++++ DATASET

(* ===== verification/MemoryTable.v ===== *)
(** * The tables of a block

    [libstorage/MemoryTable2.h] and [.cpp]: the rows of a table that the
    transactions of a block changed or added, over the rows the storage holds.
    An entry lives in one place, [m_dirty] or [m_newEntries], and a selection
    returns where it is; an entry of the storage that has not been changed is
    a copy.  The storage behind the table ([m_remoteDB]) is a parameter. *)

From S2P Require Import Prelude CommonData Text PBFTMsg Transaction StorageEntry.

Record TableInfo := mkTableInfo {
  ti_name : chars;
  ti_key : chars;
  ti_fields : list chars;
  ti_authorized : list Address
}.

Record AccessOptions := mkOptions { ao_origin : Address; ao_check : bool }.

Record MemTable := mkMemTable {
  mt_info : TableInfo;
  mt_new : gmap chars (list Entry);
  mt_dirty : gmap Z Entry;
  mt_isDirty : bool;
  mt_hash : list Z;
  mt_data : option (list Entry * list Entry)
}.
Definition newTable (i : TableInfo) : MemTable := mkMemTable i ∅ ∅ false (repeat 0 32) None.
Definition with_dirty (m : gmap Z Entry) (t : MemTable) : MemTable :=
  mkMemTable (mt_info t) (mt_new t) m (mt_isDirty t) (mt_hash t) (mt_data t).
Definition set_new (k : chars) (l : list Entry) (t : MemTable) : MemTable :=
  mkMemTable (mt_info t) (<[k := l]> (mt_new t)) (mt_dirty t) (mt_isDirty t) (mt_hash t) (mt_data t).
Definition set_dirty (id : Z) (e : Entry) (t : MemTable) : MemTable :=
  with_dirty (<[id := e]> (mt_dirty t)) t.
Definition mark_dirty (t : MemTable) : MemTable :=
  mkMemTable (mt_info t) (mt_new t) (mt_dirty t) true (mt_hash t) (mt_data t).
Definition new_at (k : chars) (t : MemTable) : list Entry := default [] (mt_new t !! k).

(** ** Changes *)
Inductive Kind : Set := KInsert | KUpdate | KRemove.
Record Rec := mkRec { rec_index : nat; rec_key : chars; rec_oldValue : chars; rec_id : Z }.
Record Change := mkChange { ch_kind : Kind; ch_key : chars; ch_value : list Rec }.

(** Where a selected entry is. *)
Inductive Loc : Set := LNew (i : nat) | LDirty (id : Z) | LRemote.

(** ** Operations *)
Definition checkAuthority (origin : Address) (i : TableInfo) : bool :=
  match ti_authorized i with [] => true | l => bool_decide (origin ∈ l) end.
Definition denied (o : AccessOptions) (t : MemTable) : bool :=
  ao_check o && negb (checkAuthority (ao_origin o) (mt_info t)).

(** Whether [checkField] does not throw. *)
Definition checkField (fs : gmap chars chars) (i : TableInfo) : bool :=
  forallb (fun kv => bool_decide (fst kv ∈ ti_fields i)) (in_order fs).

Definition processEntries (c : Condition) (l : list Entry) : list nat :=
  let all := seq 0 (length l) in
  if cond_empty c then all
  else List.filter (fun i => match l !! i with Some e => process c e | None => false end) all.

++++++++

• TASK TO COMPLETE: When you reach the line containing "Record AccessOptions := mkOptions" in the data above, start copying exactly, and stop after the line containing "forallb (fun kv".

• EXERCISE RESULT:
Record AccessOptions := mkOptions { ao_origin : Address; ao_check : bool }.

Record MemTable := mkMemTable {
  mt_info : TableInfo;
  mt_new : gmap chars (list Entry);
  mt_dirty : gmap Z Entry;
  mt_isDirty : bool;
  mt_hash : list Z;
  mt_data : option (list Entry * list Entry)
}.
Definition newTable (i : TableInfo) : MemTable := mkMemTable i ∅ ∅ false (repeat 0 32) None.
Definition with_dirty (m : gmap Z Entry) (t : MemTable) : MemTable :=
  mkMemTable (mt_info t) (mt_new t) m (mt_isDirty t) (mt_hash t) (mt_data t).
Definition set_new (k : chars) (l : list Entry) (t : MemTable) : MemTable :=
  mkMemTable (mt_info t) (<[k := l]> (mt_new t)) (mt_dirty t) (mt_isDirty t) (mt_hash t) (mt_data t).
Definition set_dirty (id : Z) (e : Entry) (t : MemTable) : MemTable :=
  with_dirty (<[id := e]> (mt_dirty t)) t.
Definition mark_dirty (t : MemTable) : MemTable :=
  mkMemTable (mt_info t) (mt_new t) (mt_dirty t) true (mt_hash t) (mt_data t).
Definition new_at (k : chars) (t : MemTable) : list Entry := default [] (mt_new t !! k).

(** ** Changes *)
Inductive Kind : Set := KInsert | KUpdate | KRemove.
Record Rec := mkRec { rec_index : nat; rec_key : chars; rec_oldValue : chars; rec_id : Z }.
Record Change := mkChange { ch_kind : Kind; ch_key : chars; ch_value : list Rec }.

(** Where a selected entry is. *)
Inductive Loc : Set := LNew (i : nat) | LDirty (id : Z) | LRemote.

(** ** Operations *)
Definition checkAuthority (origin : Address) (i : TableInfo) : bool :=
  match ti_authorized i with [] => true | l => bool_decide (origin ∈ l) end.
Definition denied (o : AccessOptions) (t : MemTable) : bool :=
  ao_check o && negb (checkAuthority (ao_origin o) (mt_info t)).

(** Whether [checkField] does not throw. *)
Definition checkField (fs : gmap chars chars) (i : TableInfo) : bool :=
  forallb (fun kv => bool_decide (fst kv ∈ ti_fields i)) (in_order fs).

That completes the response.